Optimizing Sustainable Diets for Swedish Adolescents: A Climate-Friendly Approach
This summary looks at the benefits of adopting a vegan diet, based on a 2021 research article that used mathematical modeling to design climate-friendly, nutritionally adequate diets for adolescents in Sweden.
What is a vegan diet?
A vegan diet contains no animal products at all. This means no meat, eggs, dairy products like milk and cheese, fish, shellfish or even honey. Vegans only eat plant-based foods.
Benefits for Health
Research shows that well-planned vegan diets are healthy for all stages of life, including childhood and adolescence. They can provide all the nutrients the body needs through plant foods like grains, vegetables, fruits, beans and lentils.
The modeling study confirmed that a nutritionally adequate vegan diet could be designed for Swedish teenagers based on common foods consumed. It met daily recommendations for calories, protein, essential fatty acids, vitamins and minerals.
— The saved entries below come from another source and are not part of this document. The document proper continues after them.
Lemma alone_kill_process m pid :
  ∃ n, alone n m [FindProcess pid] = (fst (kill_process m pid), []).
Proof.
  unfold kill_process. destruct (_ ≫= _) as [[core p]|] eqn:Hf.
  2:{ exists 1%nat. simpl. unfold advance, act, kill_act. by rewrite Hf. }
  destruct (alone_kill_all m (sorted_elements (threads p)) [ProcessDead core pid]) as [n Hn].
  exists (1 + n + 1)%nat. rewrite !alone_add. simpl. unfold advance, act, kill_act at 1.
  rewrite Hf, app_nil_r, Hn. by destruct (kill_all m _) as [m1 [u|]].
Qed.

Lemma alone_scan m order rest :
  alone (length order) m ((ScanZombie <$> order) ++ rest) =
  (set_zombies m (zombies m ++ filter (λ id, is_zombie m id) order), rest).
Proof.
  revert m. induction order as [|id order IH]; intros m; simpl.
  { rewrite app_nil_r. by destruct m. }
  rewrite filter_cons. unfold advance, act, cleanup_act. destruct (is_zombie m id) eqn:Hz; simpl.
  - rewrite IH. simpl. by rewrite <- app_assoc.
  - by rewrite IH.
Qed.

Lemma set_zombies_same m : set_zombies m (zombies m) = m.
Proof. by destruct m. Qed.

Lemma cleanup_thread_set_zombies m z id :
  cleanup_thread (set_zombies m z) id = set_zombies (cleanup_thread m id) z.
Proof.
  unfold cleanup_thread. simpl. destruct (objs m !! id) as [t|]; [|done].
  destruct (negb (krsp t =? DEAD)), (user_stack_top t), (ursp t); try done;
    by destruct (negb _ && _).
Qed.

Lemma reap_set_zombies m z q : reap (set_zombies m z) q = reap m q.
Proof.
  revert m z. induction q as [|x q IH]; intros m z; simpl; [done|].
  destruct (decide (x ∈ lut m)); [|apply IH].
  change (set_lut (set_zombies m z) _) with (set_zombies (set_lut m (lut m ∖ {[x]})) z).
  by rewrite cleanup_thread_set_zombies, IH.
Qed.

Lemma cleanup_thread_zombies m id : zombies (cleanup_thread m id) = zombies m.
Proof. apply cleanup_thread_frame. Qed.

Lemma alone_reap m q : zombies m = q → alone (S (length q)) m [ReapOne] = (reap m q, []).
Proof.
  revert m. induction q as [|z q IH]; intros m Hz.
  { simpl. unfold advance. simpl. rewrite Hz. by rewrite <- Hz, set_zombies_same. }
  change (alone (S (length (z :: q))) m [ReapOne])
    with (let '(m1, c) := advance m ReapOne [] in alone (S (length q)) m1 c).
  unfold advance, act, cleanup_act. rewrite Hz. cbn [reap lut set_zombies].
  destruct (decide (z ∈ lut m)) as [Hin|Hin].
  - change (set_lut (set_zombies m q) _) with (set_zombies (set_lut m (lut m ∖ {[z]})) q).
    rewrite cleanup_thread_set_zombies. change ([ReapOne] ++ []) with [ReapOne].
    by rewrite IH, reap_set_zombies.
  - change ([ReapOne] ++ []) with [ReapOne]. by rewrite IH, reap_set_zombies.
Qed.

Lemma alone_cleanup m order :
  ∃ n, alone n m ((ScanZombie <$> order) ++ [CleanTree; ReapOne]) = (cleanup m order, []).
Proof.
  set (m1 := set_zombies m (zombies m ++ filter (λ id, is_zombie m id) order)).
  exists (length order + (1 + S (length (zombies (cleanup_tree m1)))))%nat.
  rewrite alone_add, alone_scan. fold m1. rewrite alone_add.
  change (alone 1 m1 [CleanTree; ReapOne]) with (cleanup_tree m1, [ReapOne]).
  cbv beta match. by rewrite (alone_reap _ _ eq_refl).
Qed.

(** A call run alone is a run of the fine-grained system. *)
Lemma alone_fsteps n m c m' c' s P R :
  alone n m c = (m', c') → ∃ R', rtc fstep (mkConf m s (c :: P) R) (mkConf m' s (c' :: P) R').
Proof.
  revert m c R. induction n as [|n IH]; intros m c R; simpl.
  { intros [= <- <-]. eexists. apply rtc_refl. }
  destruct c as [|a rest]; [intros [= <- <-]; eexists; apply rtc_refl|].
  destruct (advance m a rest) as [m1 c1] eqn:Ha. intros H.
  apply (IH _ _ (race ((a :: rest) :: P) a R)) in H as [R' H]. exists R'.
  eapply rtc_l; [|exact H]. by apply (f_act m s [] a rest P R m1 c1).
Qed.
Going vegan typically leads to more fiber and unsaturated “good” fats in the diet. It avoids unhealthy saturated fats found mostly in meat and dairy. This improves cardiovascular health and may prevent heart disease and Type 2 diabetes.
Environmental Benefits
The study found the vegan diet was lowest in greenhouse gas emissions (73% less than average Swedish teen diets). Producing plant foods emits fewer greenhouse gases that cause climate change compared to raising livestock.
If most people around the world shifted towards more plant-based vegan-style eating, it could significantly reduce emissions from the food system. Experts say this is vital to prevent environmental damage from climate change in the coming decades.
The vegan diet also used less land and water than diets with animal foods. Widespread veganism could help preserve forests, ecosystems and freshwater reserves.
Additional Benefits
Ethical vegans also argue that eating only plant foods prevents animal suffering on factory farms and allows more sustainable use of crop lands to feed people directly.
As the modeled vegan diet was based on typical foods consumed in Sweden, the research suggests adopting veganism may be easier from a cultural standpoint compared to strict plant-based diets recommended by global health organizations.
The model diet did not lead to malnutrition or extreme changes in eating habits. It also met cost constraints, showing an affordable vegan diet is possible using locally available foods.
Summary
This summary of a 2021 modeling study showed well-planned vegan diets can be nutritionally adequate, environmentally sustainable, ethical, and affordable while aligning with cultural preferences. The modeled vegan diet had health, climate and cost benefits compared to regular diets containing animal products. Widespread adoption of vegan-style eating could significantly reduce greenhouse gas emissions from the food system and environmental damage related to climate change.
Eustachio Colombo P, Elinder LS, Lindroos AK, Parlesak A. Designing Nutritionally Adequate and Climate-Friendly Diets for Omnivorous, Pescatarian, Vegetarian and Vegan Adolescents in Sweden Using Linear Optimization. Nutrients. 2021 Jul 22;13(8):2507. doi: 10.3390/nu13082507. PMID: 34444667; PMCID: PMC8398609.